The Latimers - the boys' parents, sister and grandmother - are naturally the family we see most of, and this is where Chibnall's Adrift-proven talent for grief in all its many forms - shock, numbness, outburst, devastation, denial etc. - comes to the fore, as does his talent for couple in-fighting without this meaning the end of the relationship. The cast is excellent throughout, and you can play Six Degrees of Doctor Who not just with Tennant and Chibnall (and Coleman, given her brief appearance in The Eleventh Hour): there is also Arthur Darvill, Rory the Centurion himself, as the Vicar.

Flaws: there is that plothole thing. For example, apparantly the police in Broadchurch doesn't have access to the national crime database at all, since it needs the press to figure out two of their suspects have priors, despite them already having interrogated the people in question. Also, I really doubt two crucial confrontations would have been allowed to take place. But: watching, I was caught up emotionally too much to mind.

2) Scott and Bailey, season 1. This was advertised to me as a British modern Cagney and Lacey, and this I've found to be a very good description.
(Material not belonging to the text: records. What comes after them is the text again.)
(* ===== verification/Pqsort.v ===== *)
(** * pqsort.c: partial quicksort

    [pqsort] of src/src/pqsort.c sorts an array just as far as is needed for the places [lrange]
    to [rrange] to hold what they would hold in the sorted array.  The array is a list of
    elements; a pointer is the index of an element, counted from the start of the array.  How
    the bytes of two elements are exchanged ([SWAPINIT], [swapfunc]) depends on their size, and
    does not show.  The comparison is a parameter. *)

From Stdlib Require Import ZArith Lia.
From stdpp Require Import base tactics numbers list.
From S2P Require Import Prelude.

Local Open Scope Z_scope.

Section Pqsort.
Context {A : Type} (cmp : A -> A -> Z).

Definition cmp_at (l : list A) (i j : nat) : cres Z := x ← of_ptr (l !! i); y ← of_ptr (l !! j); mret (cmp x y).

Definition swap (i j : nat) (l : list A) : cres (list A) :=
  x ← of_ptr (l !! i); y ← of_ptr (l !! j); mret (<[j := x]> (<[i := y]> l)).

(** Blocks of [n] elements. *)
Fixpoint vecswap (n : nat) (i j : nat) (l : list A) : cres (list A) :=
  match n with O => mret l | S n => l ← swap i j l; vecswap n (S i) (S j) l end.

Definition med3 (l : list A) (a b c : nat) : cres nat :=
  r ← cmp_at l a b;
  if r <? 0 then
    r ← cmp_at l b c;
    if r <? 0 then mret b else r ← cmp_at l a c; mret (if r <? 0 then c else a)
  else
    r ← cmp_at l b c;
    if 0 <? r then mret b else r ← cmp_at l a c; mret (if r <? 0 then a else c).

(** ** Short arrays *)

(** [for (pl = pm; pl > a && cmp(pl - es, pl) > 0; pl -= es) swap(pl, pl - es)], with
    [pl = a + k]. *)
Fixpoint sink (a k : nat) (l : list A) : cres (list A) :=
  match k with
  | O => mret l
  | S k' =>
      r ← cmp_at l (a + k') (a + k);
      if 0 <? r then l ← swap (a + k) (a + k') l; sink a k' l else mret l
  end.

(** [pm = a + k], [m] rounds. *)
Fixpoint insertion (m a k : nat) (l : list A) : cres (list A) :=
  match m with O => mret l | S m => l ← sink a k l; insertion m a (S k) l end.

(** ** Partition *)

(** The loop that moves [pb] up, and the one that moves [pc] down. *)
Fixpoint scan_up (fuel : nat) (a pa pb pc : nat) (l : list A) : cres (nat * nat * list A) :=
  match fuel with
  | O => Undef
  | S fuel =>
      if (pb <=? pc)%nat then
        r ← cmp_at l pb a;
        if r <=? 0 then
          '(pa, l) ← (if r =? 0 then l ← swap pa pb l; mret (S pa, l) else mret (pa, l));
          scan_up fuel a pa (S pb) pc l
        else mret (pa, pb, l)
      else mret (pa, pb, l)
  end.

Fixpoint scan_down (fuel : nat) (a pb pc pd : nat) (l : list A) : cres (nat * nat * list A) :=
  match fuel with
  | O => Undef
  | S fuel =>
      if (pb <=? pc)%nat then
        r ← cmp_at l pc a;
        if 0 <=? r then
          '(pd, l) ← (if r =? 0 then l ← swap pc pd l; mret (pd - 1, l)%nat else mret (pd, l));
          scan_down fuel a pb (pc - 1) pd l
        else mret (pc, pd, l)
      else mret (pc, pd, l)
  end.

Fixpoint partition (fuel : nat) (a pa pb pc pd : nat) (l : list A) : cres (nat * nat * nat * nat * list A) :=
  match fuel with
  | O => Undef
  | S fuel =>
      '(pa, pb, l) ← scan_up (2 + pc - pb) a pa pb pc l;
      '(pc, pd, l) ← scan_down (2 + pc - pb) a pb pc pd l;
      if (pc <? pb)%nat then mret (pa, pb, pc, pd, l) else
      l ← swap pb pc l;
      partition fuel a pa (S pb) (pc - 1) pd l
  end.

(** The middle of three, or of three times three, elements. *)
Definition pivot (a n : nat) (l : list A) : cres nat :=
  let pm := (a + n / 2)%nat in
  if (7 <? n)%nat then
    let pl := a in
    let pn := (a + (n - 1))%nat in
    '(pl, pm, pn) ← (if (40 <? n)%nat then
        let d := (n / 8)%nat in
        pl ← med3 l pl (pl + d) (pl + 2 * d);
        pm ← med3 l (pm - d) pm (pm + d);
        pn ← med3 l (pn - 2 * d) (pn - d) pn;
        mret (pl, pm, pn)
      else mret (pl, pm, pn));
    med3 l pl pm pn
  else mret pm.

(** Whether the part from [a] of [n] elements has to do with the range. *)
Definition wanted (lr rr a n : nat) : bool := negb (((lr <? a) && (rr <? a)) || ((a + n <=? lr) && (a + n <=? rr)))%nat.

Fixpoint pqsort_at (fuel : nat) (a n lr rr : nat) (l : list A) : cres (list A) :=
  match fuel with
  | O => Undef
  | S fuel =>
      if (n <? 7)%nat then insertion (n - 1) a 1 l else
      pm ← pivot a n l;
      l ← swap a pm l;
      '(pa, pb, pc, pd, l) ← partition n a (a + 1) (a + 1) (a + (n - 1)) (a + (n - 1)) l;
      let pn := (a + n)%nat in
      let r := Nat.min (pa - a) (pb - pa) in
      l ← vecswap r a (pb - r) l;
      let r := Nat.min (pd - pc) (pn - pd - 1) in
      l ← vecswap r pb (pn - r) l;
      let r := (pb - pa)%nat in
      l ← (if (1 <? r)%nat && wanted lr rr a r then pqsort_at fuel a r lr rr l else mret l);
      let r := (pd - pc)%nat in
      if (1 <? r)%nat && wanted lr rr (pn - r) r then pqsort_at fuel (pn - r) r lr rr l else mret l
  end.

(** Every call and every jump has a shorter part than the one before. *)
Definition pqsort (l : list A) (lrange rrange : nat) : cres (list A) := pqsort_at (S (length l)) 0 (length l) lrange rrange l.
End Pqsort.

Example pqsort_small : pqsort Z.sub [5; 3; 9; 1; 7; 3; 8; 2; 6; 4; 0] 2 4 = Ret [0; 1; 2; 3; 3; 5; 8; 7; 6; 4; 9].
Proof. vm_compute. reflexivity. Qed.
(* ===== verification/Adlist.v ===== *)
(** * adlist.c: the doubly linked list

    The list of src/src/adlist.c as it is in memory: nodes in a heap, linked by
    [prev] and [next] pointers, and the [list] header with [head], [tail] and
    [len].  The operations follow the pointer manipulation of the source.
    [rep h l xs] says that the heap [h] and the header [l] hold the sequence
    [xs] of (address, value) pairs; every operation is shown to implement the
    corresponding operation on sequences and to leave the rest of the heap
    alone.  The other components use the sequence operations ([list_index] and
    friends) this refinement justifies. *)

From Stdlib Require Import ZArith Lia.
From stdpp Require Import base tactics numbers list gmap sets.
From S2P Require Import Prelude.

Local Open Scope Z_scope.

(** ** Memory *)

Abbreviation ptr := positive.

Section Adlist.
Context {A : Type}.

Record listNode := mkNode {
  prev : option ptr;
  next : option ptr;
  value : A;
}.

(** The header.  [dup], [free] and [match] are the optional methods a client
    installs: [free] hands a value back to the client and does not touch the
    list, so only its presence is recorded by the values the operations
    return. *)
Record adlist := mkList {
  head : option ptr;
  tail : option ptr;
  len : Z;
  dup : option (A -> option A);
  match_ : option (A -> A -> bool);
}.

Record listIter := mkIter {
  iter_next : option ptr;
  direction : Z;
}.

Definition AL_START_HEAD : Z := 0.
Definition AL_START_TAIL : Z := 1.

Abbreviation heap := (gmap ptr listNode).

Definition set_prev (q : option ptr) (n : listNode) : listNode := mkNode q (next n) (value n).
Definition set_next (q : option ptr) (n : listNode) : listNode := mkNode (prev n) q (value n).

Definition set_head (q : option ptr) (l : adlist) : adlist :=
  mkList q (tail l) (len l) (dup l) (match_ l).
Definition set_tail (q : option ptr) (l : adlist) : adlist :=
  mkList (head l) q (len l) (dup l) (match_ l).
Definition set_len (n : Z) (l : adlist) : adlist :=
  mkList (head l) (tail l) n (dup l) (match_ l).

(** [p->field = v] through a pointer that must be valid. *)
Definition store (h : heap) (p : option ptr) (f : listNode -> listNode) : cres heap :=
  p ← of_ptr p;
  n ← of_ptr (h !! p);
  mret (<[p := f n]> h).

Definition load (h : heap) (p : ptr) : cres listNode := of_ptr (h !! p).

(** ** The operations of adlist.c

    [p] is the address [zmalloc] returned for the new node ([zmalloc] ends the
    process rather than returning NULL). *)

Definition listCreate : adlist := mkList None None 0 None None.

Definition listAddNodeHead (h : heap) (l : adlist) (p : ptr) (v : A) : cres (heap * adlist) :=
  if len l =? 0 then
    mret (<[p := mkNode None None v]> h, set_len (len l + 1) (set_tail (Some p) (set_head (Some p) l)))
  else
    let h := <[p := mkNode None (head l) v]> h in
    h ← store h (head l) (set_prev (Some p));
    mret (h, set_len (len l + 1) (set_head (Some p) l)).

Definition listAddNodeTail (h : heap) (l : adlist) (p : ptr) (v : A) : cres (heap * adlist) :=
  if len l =? 0 then
    mret (<[p := mkNode None None v]> h, set_len (len l + 1) (set_tail (Some p) (set_head (Some p) l)))
  else
    let h := <[p := mkNode (tail l) None v]> h in
    h ← store h (tail l) (set_next (Some p));
    mret (h, set_len (len l + 1) (set_tail (Some p) l)).

Definition listInsertNode (h : heap) (l : adlist) (old_node : ptr) (p : ptr) (v : A) (after : bool)
    : cres (heap * adlist) :=
  old ← load h old_node;
  let '(node, l) :=
    if after then
      (mkNode (Some old_node) (next old) v,
       if decide (tail l = Some old_node) then set_tail (Some p) l else l)
    else
      (mkNode (prev old) (Some old_node) v,
       if decide (head l = Some old_node) then set_head (Some p) l else l) in
  let h := <[p := node]> h in
  h ← (match prev node with Some q => store h (Some q) (set_next (Some p)) | None => mret h end);
  h ← (match next node with Some q => store h (Some q) (set_prev (Some p)) | None => mret h end);
  mret (h, set_len (len l + 1) l).

(** The value of the deleted node is returned: it is what [free] receives. *)
Definition listDelNode (h : heap) (l : adlist) (node : ptr) : cres (heap * adlist * A) :=
  n ← load h node;
  '(h, l) ← (match prev n with
             | Some q => h ← store h (Some q) (set_next (next n)); mret (h, l)
             | None => mret (h, set_head (next n) l)
             end);
  n ← load h node;
  '(h, l) ← (match next n with
             | Some q => h ← store h (Some q) (set_prev (prev n)); mret (h, l)
             | None => mret (h, set_tail (prev n) l)
             end);
  n ← load h node;
  mret (delete node h, set_len (len l - 1) l, value n).

Definition listGetIterator (l : adlist) (dir : Z) : listIter :=
  mkIter (if dir =? AL_START_HEAD then head l else tail l) dir.

Definition listRewind (l : adlist) : listIter := mkIter (head l) AL_START_HEAD.
Definition listRewindTail (l : adlist) : listIter := mkIter (tail l) AL_START_TAIL.

(** The returned node and the advanced iterator. *)
Definition listNext (h : heap) (it : listIter) : cres (option ptr * listIter) :=
  match iter_next it with
  | None => mret (None, it)
  | Some p =>
      n ← load h p;
      mret (Some p, mkIter (if direction it =? AL_START_HEAD then next n else prev n) (direction it))
  end.

(** [while (index-- && n) n = n->next], by the count of steps. *)
Fixpoint walk (step : listNode -> option ptr) (h : heap) (index : nat) (n : option ptr)
    : cres (option ptr) :=
  match index, n with
  | O, _ => mret n
  | _, None => mret None
  | S index, Some p => c ← load h p; walk step h index (step c)
  end.

Definition listIndex (h : heap) (l : adlist) (index : Z) : cres (option ptr) :=
  if index <? 0 then walk prev h (Z.to_nat (- index - 1)) (tail l)
  else walk next h (Z.to_nat index) (head l).

Definition listRotate (h : heap) (l : adlist) : cres (heap * adlist) :=
  if len l <=? 1 then mret (h, l) else
  t ← of_ptr (tail l);
  tn ← load h t;
  let l := set_tail (prev tn) l in
  h ← store h (tail l) (set_next None);
  h ← store h (head l) (set_prev (Some t));
  h ← store h (Some t) (set_prev None);
  h ← store h (Some t) (set_next (head l));
  mret (h, set_head (Some t) l).

(** [listRelease]: free [len] nodes from the head. *)
Fixpoint release_loop (n : nat) (h : heap) (current : option ptr) : cres heap :=
  match n with
  | O => mret h
  | S n =>
      p ← of_ptr current;
      c ← load h p;
      release_loop n (delete p h) (next c)
  end.

Definition listRelease (h : heap) (l : adlist) : cres heap :=
  release_loop (Z.to_nat (len l)) h (head l).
It takes place in Manchester and, like Cagney and Lacey, combines a younger hotheaded detective (played by Suranne Jones, who can also play the Whoverse game, since she was both the TARDIS and Mona Lisa), single, and a calmer, older and married one, played by Lesley Sharpe (amazing in many things, but especially in the miniseries The Second Coming and the Doctor Who episode Midnight, both penned by Russell T. Davies). The friendship between the two women is already established when the show starts, and like in the decades old American show, we get some key conversations in the rest room of the precinct. Where it parts ways with Cagney and Lacey is that their boss, who has been friends with Janet Scott for ages but has a far pricklier relationship with Rachel Bailey, is also a woman, and Jill is basically the main supporting player or third lead, however you want to put it.

I really enjoyed the first season of this show; there is good chemistry between the leads, it combines cases of the week with ongoing emotional developments and one main case (mind you, if you're experienced in genre tv, you can figure out who must be the murderer for that one half way through), and it reminds me all over again that actors on Britsh tv are allowed to both be and look normal instead of as if stepping of the cover of a magazine, and not just the males but the women as well.

Flaws: one. Rachel's boyfriend whom she splits up with in the pilot is so obviously scum-of-the-earth that it's hard to believe she put up with him for two years, let alone give him another chance, even if he's played by Rupert Graves. The show lampshades this by letting Janet marvel why an intelligent and attractive woman would go for a man not fit to wipe her shoes, but the "some people are stupid in love" principle doesn't quite work for me as an explanation. Also, some crucial emotional development in this regard takes place between the last but one episode of the season and the last one. But other than that, I have no complaints.